Odczuwam niedosyt Hermiony. Jak na kluczową postać potraktowano ją jak nieistotną bohaterkę. Za to Ron ukazany został w całej krasie z ognistymi włosami, lekko nadąsaną miną w ,,obciachowym” sweterku, wydzierganym przez matkę.
Imponująco zaprezentowano Hagrida. Jak na olbrzyma przystało, ledwo mieścił się na kartkach. Choć dobroduszny, wyrozumiały, niosący pociechę, swą postawą wzbudził respekt.
Majstersztykiem okazał się portret Malfoya, dziecka na wskroś przesiąkniętego złem. Nie miał on nic wspólnego z pozerem, zarozumiałym blondasem, który w przełomowych momentach trząsł ze strachu portkami. Key uchwycił go w pełnym skupieniu, ukazując jako oazę spokoju, bez słów sprowadzającą przeciwnika do parteru.
Ilustracje Kay’a wyróżnia swoisty magnetyzm. Nie sposób odwrócić wzroku od hipnotycznego spojrzenia zwierząt oraz ludzi, uwiecznionych w takich pozach, które przywodzą na myśl lustrzane odbicie. Można odnieść wrażenie, że karta przestaje być kawałkiem papieru, że zamienia się w lśniącą taflę, magiczne zwierciadło. Po jego drugiej stronie znajduje się istota z innego świata.
Wierność oryginałowi świadczy o doskonałej znajomości lektury i zrozumieniu tekstu, przy czym ilustrator nie ograniczył się wyłącznie do granic, ustalonych przez pisarkę. Kay dopowiada szczegóły, na których nie skupiła się Rowling, istotne dla tych, którzy chcą jeszcze lepiej poznać postaci oraz motywy ich działania.
W najnowszej odsłonie przygód młodego czarodzieja, autor ilustracji położył nacisk na wyróżnienie tytułów rozdziałów. Nawiązują one do tekstu, zdradzają niektóre tajemnice, dają przedsmak ekscytujących wydarzeń.
Warto było wzbogacić domowa biblioteczkę o zilustrowaną książkę o Harrym Potterze. Na jej tle pierwowzór prezentuje się tak ubogo…
Key stworzył coś więcej niż nieruchome, pozbawione głębi obrazy. Jego twory ożywają, jak pająki opuszczające komórkę pod schodami, jak wydobywający się z parasolki Hagrida snop magicznego światła. Wzruszają, przywołują wspomnienia, konkurują z czytelniczymi wyobrażeniami, wywołują uśmiech na twarzy. Nie stronią jednak od wywoływania ciarek na plecach, od współczucia, które dopada człowieka, obserwującego chłopca, który choć otoczony przez przyjaciół, czuje się samotny. Niekiedy dynamiczne, mokre od kropli wody, wzburzonej wiosłami pana Dursleya, brudne od atramentowych kleksów, gęste od mgły i dymu, unoszącego się z komina pociągu mknącego do magicznej szkoły, kiedy trzeba wzbudzające niepokój lub respekt. Jedno jest pewne- jeśli jesteście prawdziwymi amatorami historii chłopca, który przeżył, opisanej lektury nie może zabraknąć w Waszych zbiorach!
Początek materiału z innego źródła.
(** The length field of a returned record is the length of its content. *)
Lemma returned_contentLength w r w' :
  extractPageData P w = (Normal r, w') ->
  contentLength r = List.length (content r).
Proof.
  intros H.
  destruct (extractPageData_returns P w r w' H)
    as (text & base & r0 & _ & Hb & -> & [(_ & _ & ->) | [(a & _ & _ & Ha & _ & ->)
                                        | (element & _ & _ & _ & ->)]]);
    match goal with
    | |- contentLength (descriptionAsExcerpt ?x) = _ =>
        destruct (descriptionAsExcerpt_keeps x)
          as (_ & _ & _ & -> & _ & _ & _ & _ & -> & _)
    end.
  - reflexivity.
  - destruct (useArticle_keeps a base) as (-> & _ & -> & _).
    rewrite (structured_length P w a Ha).
    destruct (art_content a); reflexivity.
  - reflexivity.
Qed.

(** X8.  In every record returned, the excerpt is empty exactly when both
    the content and the description are empty. *)
Theorem excerpt_empty_iff w r w' :
  extractPageData P w = (Normal r, w') ->
  (excerpt r = [] <-> content r = [] /\ description r = []).
Proof. exact (returned_excerpt_empty w r w'). Qed.

(** X9.  The excerpt of a returned record, branch by branch: the first 300
    units of the selection; on the structured branch the extractor's excerpt
    as it is, of whatever length, when it is non-empty, and the first 300
    units of the content otherwise; on the fallback branch the first 300
    units of the content when there is content, and the description
    otherwise. *)
Theorem excerpt_chain w r w' :
  extractPageData P w = (Normal r, w') ->
  excerpt r
  = match sourceOf w, structured w with
    | Some SELECTION, _ => substring0 300 (selectedText r)
    | Some STRUCTURED, Some article =>
        if nonempty (art_excerpt article) then art_excerpt article
        else substring0 300 (content r)
    | _, _ =>
        if nonempty (content r) then substring0 300 (content r)
        else description r
    end.
Proof.
  intros H.
  destruct (extractPageData_returns P w r w' H)
    as (text & base & r0 & _ & Hb & -> & [(Hs & Hn & ->) | [(a & Hs & _ & Ha & Hc & ->)
                                        | (element & Hs & _ & _ & ->)]]);
    rewrite Hs.
  - apply nonempty_true in Hn.
    assert (Hex : excerpt (useSelection base) <> []).
    { subst base. cbn -[substring0 trim].
      destruct (trim text); [congruence | discriminate]. }
    rewrite (descriptionAsExcerpt_idle _ Hex). reflexivity.
  - rewrite Ha. apply nonempty_true in Hc.
    destruct (useArticle_keeps a base) as (Hco & Hex & _).
    assert (Hne : excerpt (useArticle a base) <> [])
      by (rewrite Hex; now apply excerpt_of_nonempty).
    rewrite (descriptionAsExcerpt_idle _ Hne), Hex, Hco.
    destruct (art_excerpt a); reflexivity.
  - assert (E : excerpt (descriptionAsExcerpt
                           (useFallbackText (element_text element) base))
                = if nonempty (element_text element)
                  then substring0 300 (element_text element)
                  else description base).
    { unfold descriptionAsExcerpt. cbn -[substring0].
      destruct (element_text element) as [|c t]; cbn; [|reflexivity].
      destruct (description base); reflexivity. }
    rewrite E.
    destruct (descriptionAsExcerpt_keeps
                (useFallbackText (element_text element) base))
      as (_ & _ & _ & -> & _ & _ & -> & _).
    cbn. destruct (structured w); reflexivity.
Qed.
(** X1: the body of the request always carries [max_invoices] as given and
    [force_redownload], which is [false] when the caller left it out; and
    no member is written twice. *)
Theorem body_has_required_members (params : App.DownloadParams) :
  member "max_invoices" (body params) = Some (FNumber (App.max_invoices params))
  /\ member "force_redownload" (body params) =
     Some (FBoolean (match App.force_redownload params with
                     | Some b => b
                     | None => false
                     end))
  /\ NoDup (map fst (body params)).
Proof.
  unfold body. cbv zeta.
  repeat first [rewrite member_put_truthy | rewrite member_put_months
               | rewrite member_put_number].
  split; [reflexivity|split; [reflexivity|]].
  repeat first [rewrite keys_put_truthy | rewrite keys_put_months
               | rewrite keys_put_number].
  generalize (text_member (App.provider params)) (number_member (App.year params))
             (number_member (App.month params)) (months_member (App.months params))
             (text_member (App.date_start params))
             (text_member (App.date_end params)).
  intros [v1|] [v2|] [v3|] [v4|] [v5|] [v6|]; cbn [map fst key_if app];
    match goal with
    | |- NoDup ?l =>
        let H := fresh in
        assert (H : nodup string_dec l = l) by (vm_compute; reflexivity);
        rewrite <- H; apply NoDup_nodup
    end.
Qed.

(** X2: an optional member is in the body exactly when the caller gave it a
    value that JavaScript does not take for absent: a number is kept
    whatever it is, zero included; a string is kept unless it is empty;
    the months are kept unless the list is empty. *)
Theorem body_optional_members (params : App.DownloadParams) :
  member "provider" (body params) = text_member (App.provider params)
  /\ member "year" (body params) = number_member (App.year params)
  /\ member "month" (body params) = number_member (App.month params)
  /\ member "months" (body params) = months_member (App.months params)
  /\ member "date_start" (body params) = text_member (App.date_start params)
  /\ member "date_end" (body params) = text_member (App.date_end params).
Proof.
  unfold body. cbv zeta.
  repeat first [rewrite member_put_truthy | rewrite member_put_months
               | rewrite member_put_number].
  generalize (text_member (App.provider params)) (number_member (App.year params))
             (number_member (App.month params)) (months_member (App.months params))
             (text_member (App.date_start params))
             (text_member (App.date_end params)).
  intros [v1|] [v2|] [v3|] [v4|] [v5|] [v6|]; repeat split; reflexivity.
Qed.

End RequestBody.

(** ** Reads and lines *)

Section ReadsFacts.

Import Json Api Reads.

Context {platform : Platform}.

Lemma concat_cons (c : string) (rest : list string) :
  String.concat "" (c :: rest) = (c ++ String.concat "" rest)%string.
Proof. destruct rest; simpl; [now rewrite append_empty_r|reflexivity]. Qed.

Lemma join_lines_cons (l : string) (rest : list string) :
  rest <> [] ->
  join_lines (l :: rest) = (l ++ String JsString.newline (join_lines rest))%string.
Proof. destruct rest; [contradiction|reflexivity]. Qed.

(** Joining the pieces of a split gives the text back. *)
Lemma join_split_lines (s : string) :
  join_lines (JsString.split_lines s) = s.
Proof.
  induction s as [|c s IH]; simpl; [reflexivity|].
  destruct (Ascii.eqb_spec c JsString.newline) as [->|_].
  - rewrite join_lines_cons by apply split_lines_nonempty.
    rewrite IH. reflexivity.
  - destruct (JsString.split_lines s) as [|l ls] eqn:E;
      [now apply split_lines_nonempty in E|].
    destruct ls as [|l' ls'].
    + simpl in *. now rewrite IH.
    + rewrite join_lines_cons by discriminate.
      rewrite join_lines_cons in IH by discriminate.
      cbn [String.append]. now rewrite IH.
Qed.

Lemma line_groups_spec (buf : string) (chunks : list string) :
  JsString.no_newline buf ->
  let text := (buf ++ String.concat "" chunks)%string in
  List.concat (fst (line_groups buf chunks)) =
  removelast (JsString.split_lines text)
  /\ snd (line_groups buf chunks) = last (JsString.split_lines text) "".
Proof.
  revert buf. induction chunks as [|c chunks IH]; intros buf Hbuf; cbv zeta.
  - simpl. rewrite append_empty_r, (split_lines_no_newline buf Hbuf).
    split; reflexivity.
  - rewrite concat_cons, <- append_assoc, split_lines_app.
    cbn [line_groups].
    specialize (IH (last (JsString.split_lines (buf ++ c)) "")
                  (split_lines_last_no_newline _)).
    cbv zeta in IH.
    destruct (line_groups (last (JsString.split_lines (buf ++ c)) "") chunks)
      as [groups final].
    cbn [fst snd List.concat] in *. destruct IH as [IH1 IH2].
    rewrite IH1, IH2. split.
    + rewrite removelast_app by apply split_lines_nonempty. reflexivity.
    + rewrite last_app_nonempty by apply split_lines_nonempty. reflexivity.
Qed.
(** * flutter_p2p_connection, Windows shim: embedding and verification

    Shallow embedding of [windows/utils.h], [windows/constants.h] and
    [windows/flutter_p2p_connection_plugin.cpp].

    - [std::string] is [string]; at the Win32 boundary ([&str[0]]) it is
      viewed as its bytes, a [list Z] with every element in [0, 255].
    - [std::wstring] is a [list Z] of UTF-16 code units ([wchar_t] is 16 bits
      wide on Windows).
    - [int], [DWORD] and [NTSTATUS] are [Z]; the one narrowing conversion the
      source performs, [(int)str.size()], is [to_int], with its wrap-around
      written out.
    - Calls that leave the plugin (apartment initialisation, the version
      query, the two Win32 conversion routines) are effects: they run in
      the state monad [M] over [World], which holds what the OS reports as
      its version, the process-global C++ locale, the count of outstanding
      apartment initialisations and the record of the calls made, in
      order.
    - A [flutter::MethodResult] is the list of replies given through it;
      a handler takes the result object and returns it with its replies
      added.

    [utils::guid_from_string] only hands the result of [string_to_wstring]
    to the [winrt::guid] constructor and is not embedded. *)

From Stdlib Require Import ZArith List String Ascii Lia Bool.
From stdpp Require Import gmap strings.
Import ListNotations.
Local Open Scope Z_scope.

(* ------------------------------------------------------------------ *)
(** ** Machine integers *)

Definition INT_MAX : Z := 2147483647.
Definition DWORD_MAX : Z := 4294967295.

(** [(int)x] for an unsigned [x]: reduction modulo 2^32 into
    [-2^31, 2^31). *)
Definition to_int (x : Z) : Z := (x + 2147483648) mod 4294967296 - 2147483648.

(* ------------------------------------------------------------------ *)
(** ** Strings *)

Definition wchar_t := Z.
Definition wstring := list wchar_t.

Definition byte_of_char (c : ascii) : Z := Z.of_N (N_of_ascii c).
Definition char_of_byte (b : Z) : ascii := ascii_of_N (Z.to_N b).

(** The bytes of a [std::string], as [&str[0]] exposes them. *)
Definition bytes_of_string (s : string) : list Z :=
  List.map byte_of_char (list_ascii_of_string s).
Definition string_of_bytes (l : list Z) : string :=
  string_of_list_ascii (List.map char_of_byte l).

(** [str.size()] and [wstr.size()]. *)
Definition str_size (s : string) : Z := Z.of_nat (String.length s).
Definition wstr_size (w : wstring) : Z := Z.of_nat (List.length w).

(** [str.empty()] and [wstr.empty()]. *)
Definition str_empty (s : string) : bool :=
  match s with EmptyString => true | String _ _ => false end.
Definition wstr_empty (w : wstring) : bool :=
  match w with [] => true | _ :: _ => false end.

(** [std::string(n, 0)] and [std::wstring(n, 0)]: [n] zero characters. *)
Definition string_fill (n : Z) : string :=
  string_of_list_ascii (repeat zero (Z.to_nat n)).
Definition wstring_fill (n : Z) : wstring := repeat 0 (Z.to_nat n).

(** A wide literal [L"..."] with ASCII content. *)
Definition L (s : string) : wstring := bytes_of_string s.

(* ------------------------------------------------------------------ *)
(** ** UTF-8 and UTF-16

    [MultiByteToWideChar] and [WideCharToMultiByte] belong to Win32, not to
    the repository.  The source calls them with [CP_UTF8] and no flags; the
    documented behaviour then is that well-formed input is transcoded and
    that an ill-formed sequence (UTF-8) or an unpaired surrogate (UTF-16)
    becomes U+FFFD.  The codec below is that behaviour on scalar values.
    How many U+FFFD an ill-formed run produces is not relied upon. *)

Definition REPLACEMENT : Z := 65533.

(** A Unicode scalar value: a code point that is not a surrogate. *)
Definition is_scalar (c : Z) : bool :=
  ((0 <=? c) && (c <? 55296)) || ((57344 <=? c) && (c <? 1114112)).

Definition utf8_encode1 (c : Z) : list Z :=
  if c <? 128 then [c]
  else if c <? 2048 then [192 + c / 64; 128 + c mod 64]
  else if c <? 65536 then
    [224 + c / 4096; 128 + (c / 64) mod 64; 128 + c mod 64]
  else
    [240 + c / 262144; 128 + (c / 4096) mod 64;
     128 + (c / 64) mod 64; 128 + c mod 64].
Harry Potter i Kamień Filozoficzny
J.K. Rowling
Ilustrował Jim Kay
Wydawnictwo Media Rodzina
Poznań 2015
Półka: książka pochodzi z mojej prywatnej kolekcji, nie została przekazana w ramach współpracy
li_lia
W październiku 2010r. zostałam mamą. Od tamtej pory godzę domowe i macierzyńskie obowiązki ze swoją pasją- pisaniem. Klawiatura jest moją najlepszą przyjaciółką. Piszę, ponieważ czuję potrzebę okiełznania myśli za pomocą liter.
Piękne te ilustracje
Kawał dobrej roboty )
Przecudowne wydanie. Ilustracje są piękne, ich autor jest mistrzem. Taka ozdoba kart książki, to prawdziwy skarb!
Otóż to. Dlatego gorąco zachęcam do zakupu.